[About this exercise]:
From the line with "(** An advisory" through the line with "owner => kv.2.1", repeat the entries verbatim, both end lines included, and add nothing.

[Extracted entries]:
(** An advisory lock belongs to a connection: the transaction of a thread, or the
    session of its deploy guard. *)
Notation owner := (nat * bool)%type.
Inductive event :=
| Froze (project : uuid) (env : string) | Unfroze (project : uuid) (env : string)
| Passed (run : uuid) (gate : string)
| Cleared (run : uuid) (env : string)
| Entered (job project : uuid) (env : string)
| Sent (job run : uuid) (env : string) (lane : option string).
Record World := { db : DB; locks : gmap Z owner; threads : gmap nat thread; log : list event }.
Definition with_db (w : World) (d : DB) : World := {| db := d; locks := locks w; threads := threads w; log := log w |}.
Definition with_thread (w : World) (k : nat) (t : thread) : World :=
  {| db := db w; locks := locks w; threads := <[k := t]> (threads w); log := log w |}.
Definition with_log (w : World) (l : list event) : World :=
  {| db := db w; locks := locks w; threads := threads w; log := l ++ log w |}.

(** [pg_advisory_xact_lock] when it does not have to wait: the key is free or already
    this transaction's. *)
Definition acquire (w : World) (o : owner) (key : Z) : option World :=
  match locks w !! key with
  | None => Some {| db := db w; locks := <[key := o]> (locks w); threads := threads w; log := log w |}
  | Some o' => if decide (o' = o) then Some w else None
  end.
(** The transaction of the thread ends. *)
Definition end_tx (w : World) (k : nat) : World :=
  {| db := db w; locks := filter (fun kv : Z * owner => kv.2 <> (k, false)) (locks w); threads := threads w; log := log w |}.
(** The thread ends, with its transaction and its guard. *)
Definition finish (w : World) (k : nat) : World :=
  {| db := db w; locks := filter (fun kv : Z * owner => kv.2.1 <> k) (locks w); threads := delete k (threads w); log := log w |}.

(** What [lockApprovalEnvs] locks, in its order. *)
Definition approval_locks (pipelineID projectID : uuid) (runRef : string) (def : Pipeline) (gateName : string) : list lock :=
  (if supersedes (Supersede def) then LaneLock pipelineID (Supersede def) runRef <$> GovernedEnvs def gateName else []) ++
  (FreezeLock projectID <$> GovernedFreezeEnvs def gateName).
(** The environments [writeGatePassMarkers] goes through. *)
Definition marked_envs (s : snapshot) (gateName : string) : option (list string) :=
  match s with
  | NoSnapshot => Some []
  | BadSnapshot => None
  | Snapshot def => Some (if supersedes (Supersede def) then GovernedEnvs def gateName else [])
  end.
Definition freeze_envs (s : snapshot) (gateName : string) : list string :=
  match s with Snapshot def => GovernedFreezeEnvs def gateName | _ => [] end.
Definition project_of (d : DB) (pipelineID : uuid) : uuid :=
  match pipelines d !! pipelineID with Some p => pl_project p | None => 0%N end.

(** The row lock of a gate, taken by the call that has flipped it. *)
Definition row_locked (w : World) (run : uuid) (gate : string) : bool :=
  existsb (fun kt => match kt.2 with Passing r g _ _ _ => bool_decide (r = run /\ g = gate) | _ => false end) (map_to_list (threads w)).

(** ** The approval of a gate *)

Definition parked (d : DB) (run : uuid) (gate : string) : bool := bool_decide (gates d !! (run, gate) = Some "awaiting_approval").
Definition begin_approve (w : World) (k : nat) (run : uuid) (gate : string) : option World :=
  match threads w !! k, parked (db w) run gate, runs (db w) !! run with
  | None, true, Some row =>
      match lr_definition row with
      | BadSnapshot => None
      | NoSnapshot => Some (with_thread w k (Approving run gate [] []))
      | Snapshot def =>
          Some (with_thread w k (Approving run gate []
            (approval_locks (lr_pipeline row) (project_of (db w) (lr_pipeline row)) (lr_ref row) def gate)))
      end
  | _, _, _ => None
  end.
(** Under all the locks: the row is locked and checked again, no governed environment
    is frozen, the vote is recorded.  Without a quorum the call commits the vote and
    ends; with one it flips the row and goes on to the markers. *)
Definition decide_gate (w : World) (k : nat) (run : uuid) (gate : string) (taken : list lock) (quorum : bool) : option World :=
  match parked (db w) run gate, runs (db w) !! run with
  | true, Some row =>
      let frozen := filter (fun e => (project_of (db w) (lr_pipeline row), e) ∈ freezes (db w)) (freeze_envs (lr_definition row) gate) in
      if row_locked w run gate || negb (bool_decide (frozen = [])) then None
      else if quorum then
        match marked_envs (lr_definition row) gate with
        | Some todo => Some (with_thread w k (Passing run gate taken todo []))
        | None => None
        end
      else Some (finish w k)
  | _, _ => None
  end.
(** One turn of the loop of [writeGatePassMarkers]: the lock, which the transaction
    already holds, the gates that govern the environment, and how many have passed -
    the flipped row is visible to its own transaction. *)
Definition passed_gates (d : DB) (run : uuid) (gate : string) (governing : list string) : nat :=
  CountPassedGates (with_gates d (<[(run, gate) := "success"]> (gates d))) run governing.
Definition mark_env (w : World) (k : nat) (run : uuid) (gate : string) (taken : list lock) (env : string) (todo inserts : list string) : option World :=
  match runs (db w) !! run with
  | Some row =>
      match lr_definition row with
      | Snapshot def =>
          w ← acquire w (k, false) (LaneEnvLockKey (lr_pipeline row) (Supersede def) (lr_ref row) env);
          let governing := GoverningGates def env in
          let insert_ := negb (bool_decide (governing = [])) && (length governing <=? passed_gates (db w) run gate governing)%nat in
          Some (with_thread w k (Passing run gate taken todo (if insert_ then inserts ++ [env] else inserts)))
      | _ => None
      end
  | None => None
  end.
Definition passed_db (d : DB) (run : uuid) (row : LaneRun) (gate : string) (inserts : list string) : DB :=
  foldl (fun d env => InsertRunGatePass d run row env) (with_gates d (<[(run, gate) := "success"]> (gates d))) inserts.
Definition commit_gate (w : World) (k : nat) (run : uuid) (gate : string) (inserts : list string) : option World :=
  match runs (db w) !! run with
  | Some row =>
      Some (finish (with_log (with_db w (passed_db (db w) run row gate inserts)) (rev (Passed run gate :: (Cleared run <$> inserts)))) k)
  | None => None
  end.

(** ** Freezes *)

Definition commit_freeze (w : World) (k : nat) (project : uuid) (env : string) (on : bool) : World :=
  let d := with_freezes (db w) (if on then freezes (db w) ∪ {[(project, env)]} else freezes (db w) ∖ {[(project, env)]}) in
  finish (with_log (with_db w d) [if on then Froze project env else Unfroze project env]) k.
...
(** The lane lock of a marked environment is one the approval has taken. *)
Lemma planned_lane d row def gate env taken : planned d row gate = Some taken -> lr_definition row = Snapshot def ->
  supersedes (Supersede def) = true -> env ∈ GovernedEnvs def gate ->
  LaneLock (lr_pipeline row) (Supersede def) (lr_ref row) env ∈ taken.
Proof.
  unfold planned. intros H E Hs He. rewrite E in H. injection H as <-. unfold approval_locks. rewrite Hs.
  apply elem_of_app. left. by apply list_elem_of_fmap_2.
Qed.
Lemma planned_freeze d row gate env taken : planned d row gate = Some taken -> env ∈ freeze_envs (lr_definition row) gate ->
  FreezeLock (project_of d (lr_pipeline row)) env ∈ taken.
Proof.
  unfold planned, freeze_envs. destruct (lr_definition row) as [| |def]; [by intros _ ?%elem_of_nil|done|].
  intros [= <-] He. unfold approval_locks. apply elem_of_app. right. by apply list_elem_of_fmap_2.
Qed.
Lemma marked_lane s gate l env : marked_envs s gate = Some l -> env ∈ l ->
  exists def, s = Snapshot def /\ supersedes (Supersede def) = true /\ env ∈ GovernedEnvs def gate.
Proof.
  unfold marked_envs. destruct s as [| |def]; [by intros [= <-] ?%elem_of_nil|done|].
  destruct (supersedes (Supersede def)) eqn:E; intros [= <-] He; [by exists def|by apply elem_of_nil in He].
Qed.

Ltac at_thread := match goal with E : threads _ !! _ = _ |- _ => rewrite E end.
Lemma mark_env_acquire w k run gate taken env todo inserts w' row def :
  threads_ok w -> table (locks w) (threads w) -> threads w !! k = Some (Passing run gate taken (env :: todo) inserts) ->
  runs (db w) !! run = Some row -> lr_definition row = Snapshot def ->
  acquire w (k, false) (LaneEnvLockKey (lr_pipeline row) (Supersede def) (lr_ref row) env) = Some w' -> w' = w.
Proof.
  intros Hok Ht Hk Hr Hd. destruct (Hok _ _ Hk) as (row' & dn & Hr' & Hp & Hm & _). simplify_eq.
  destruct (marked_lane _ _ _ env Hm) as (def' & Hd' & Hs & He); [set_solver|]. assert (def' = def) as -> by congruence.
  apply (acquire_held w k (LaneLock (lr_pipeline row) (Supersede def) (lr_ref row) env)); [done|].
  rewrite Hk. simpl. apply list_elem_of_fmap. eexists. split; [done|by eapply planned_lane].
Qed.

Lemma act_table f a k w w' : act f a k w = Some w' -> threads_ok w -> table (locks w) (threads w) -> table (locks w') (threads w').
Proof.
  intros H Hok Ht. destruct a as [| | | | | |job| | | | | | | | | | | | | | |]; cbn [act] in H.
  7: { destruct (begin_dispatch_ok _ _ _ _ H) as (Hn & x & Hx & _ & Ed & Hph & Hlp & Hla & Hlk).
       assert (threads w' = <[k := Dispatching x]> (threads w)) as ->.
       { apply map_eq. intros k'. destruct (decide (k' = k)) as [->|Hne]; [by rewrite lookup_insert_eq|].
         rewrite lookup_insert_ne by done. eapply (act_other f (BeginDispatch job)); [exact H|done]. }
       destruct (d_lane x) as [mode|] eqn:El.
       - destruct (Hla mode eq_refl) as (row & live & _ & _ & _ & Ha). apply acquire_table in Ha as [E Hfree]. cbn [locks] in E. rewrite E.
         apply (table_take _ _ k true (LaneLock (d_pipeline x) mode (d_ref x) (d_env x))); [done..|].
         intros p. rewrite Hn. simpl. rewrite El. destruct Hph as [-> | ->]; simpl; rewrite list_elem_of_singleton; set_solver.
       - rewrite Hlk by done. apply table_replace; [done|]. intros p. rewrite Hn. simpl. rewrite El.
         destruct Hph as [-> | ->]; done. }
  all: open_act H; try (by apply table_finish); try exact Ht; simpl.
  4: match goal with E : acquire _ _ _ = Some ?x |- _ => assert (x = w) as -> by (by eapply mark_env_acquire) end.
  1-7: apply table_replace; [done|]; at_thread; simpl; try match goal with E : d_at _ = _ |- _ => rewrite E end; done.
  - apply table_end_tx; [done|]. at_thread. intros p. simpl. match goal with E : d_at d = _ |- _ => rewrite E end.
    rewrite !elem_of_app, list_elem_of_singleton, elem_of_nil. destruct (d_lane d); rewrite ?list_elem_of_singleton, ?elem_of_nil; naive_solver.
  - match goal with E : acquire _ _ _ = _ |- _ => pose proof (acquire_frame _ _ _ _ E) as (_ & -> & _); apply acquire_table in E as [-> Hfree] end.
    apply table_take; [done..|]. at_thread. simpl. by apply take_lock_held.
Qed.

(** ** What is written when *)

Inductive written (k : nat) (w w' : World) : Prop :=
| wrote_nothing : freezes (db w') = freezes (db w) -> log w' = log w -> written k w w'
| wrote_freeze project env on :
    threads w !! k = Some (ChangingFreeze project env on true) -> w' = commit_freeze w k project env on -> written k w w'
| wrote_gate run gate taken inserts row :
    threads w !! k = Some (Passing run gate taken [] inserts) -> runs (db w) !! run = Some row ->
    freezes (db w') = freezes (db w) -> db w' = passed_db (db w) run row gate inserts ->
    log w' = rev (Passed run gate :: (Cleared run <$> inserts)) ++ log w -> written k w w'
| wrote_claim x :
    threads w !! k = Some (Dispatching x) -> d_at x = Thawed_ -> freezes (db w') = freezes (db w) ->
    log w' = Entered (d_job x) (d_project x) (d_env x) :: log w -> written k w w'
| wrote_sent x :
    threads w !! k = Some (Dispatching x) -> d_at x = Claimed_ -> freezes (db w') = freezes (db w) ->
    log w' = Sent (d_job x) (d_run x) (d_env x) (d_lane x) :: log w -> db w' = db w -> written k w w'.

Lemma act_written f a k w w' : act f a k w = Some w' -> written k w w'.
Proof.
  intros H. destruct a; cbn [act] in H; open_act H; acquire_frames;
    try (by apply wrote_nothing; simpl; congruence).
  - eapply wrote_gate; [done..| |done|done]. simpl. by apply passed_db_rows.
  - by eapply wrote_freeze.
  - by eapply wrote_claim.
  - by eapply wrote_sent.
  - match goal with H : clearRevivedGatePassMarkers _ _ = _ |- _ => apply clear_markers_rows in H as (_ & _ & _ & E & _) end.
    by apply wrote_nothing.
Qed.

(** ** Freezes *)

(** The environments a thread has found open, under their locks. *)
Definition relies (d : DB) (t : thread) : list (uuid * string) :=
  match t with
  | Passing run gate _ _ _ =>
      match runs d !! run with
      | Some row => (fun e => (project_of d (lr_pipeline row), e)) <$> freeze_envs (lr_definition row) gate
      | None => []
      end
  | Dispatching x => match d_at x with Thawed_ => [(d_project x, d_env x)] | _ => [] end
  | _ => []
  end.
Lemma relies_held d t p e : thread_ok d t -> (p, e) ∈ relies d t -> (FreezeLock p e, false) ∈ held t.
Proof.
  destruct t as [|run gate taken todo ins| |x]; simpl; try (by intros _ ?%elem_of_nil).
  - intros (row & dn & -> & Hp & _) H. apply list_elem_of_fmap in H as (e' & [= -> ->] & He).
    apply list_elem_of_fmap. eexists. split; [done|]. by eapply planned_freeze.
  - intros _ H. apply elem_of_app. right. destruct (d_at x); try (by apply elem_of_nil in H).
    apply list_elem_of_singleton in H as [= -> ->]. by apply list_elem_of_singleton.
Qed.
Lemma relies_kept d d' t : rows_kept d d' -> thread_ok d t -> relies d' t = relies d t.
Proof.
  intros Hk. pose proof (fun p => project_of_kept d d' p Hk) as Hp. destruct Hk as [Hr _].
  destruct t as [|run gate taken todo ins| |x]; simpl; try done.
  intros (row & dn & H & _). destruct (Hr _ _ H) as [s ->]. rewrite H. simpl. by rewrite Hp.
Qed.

[Written answer]:
(** An advisory lock belongs to a connection: the transaction of a thread, or the
    session of its deploy guard. *)
Notation owner := (nat * bool)%type.
Inductive event :=
| Froze (project : uuid) (env : string) | Unfroze (project : uuid) (env : string)
| Passed (run : uuid) (gate : string)
| Cleared (run : uuid) (env : string)
| Entered (job project : uuid) (env : string)
| Sent (job run : uuid) (env : string) (lane : option string).
Record World := { db : DB; locks : gmap Z owner; threads : gmap nat thread; log : list event }.
Definition with_db (w : World) (d : DB) : World := {| db := d; locks := locks w; threads := threads w; log := log w |}.
Definition with_thread (w : World) (k : nat) (t : thread) : World :=
  {| db := db w; locks := locks w; threads := <[k := t]> (threads w); log := log w |}.
Definition with_log (w : World) (l : list event) : World :=
  {| db := db w; locks := locks w; threads := threads w; log := l ++ log w |}.

(** [pg_advisory_xact_lock] when it does not have to wait: the key is free or already
    this transaction's. *)
Definition acquire (w : World) (o : owner) (key : Z) : option World :=
  match locks w !! key with
  | None => Some {| db := db w; locks := <[key := o]> (locks w); threads := threads w; log := log w |}
  | Some o' => if decide (o' = o) then Some w else None
  end.
(** The transaction of the thread ends. *)
Definition end_tx (w : World) (k : nat) : World :=
  {| db := db w; locks := filter (fun kv : Z * owner => kv.2 <> (k, false)) (locks w); threads := threads w; log := log w |}.
(** The thread ends, with its transaction and its guard. *)
Definition finish (w : World) (k : nat) : World :=
  {| db := db w; locks := filter (fun kv : Z * owner => kv.2.1 <> k) (locks w); threads := delete k (threads w); log := log w |}.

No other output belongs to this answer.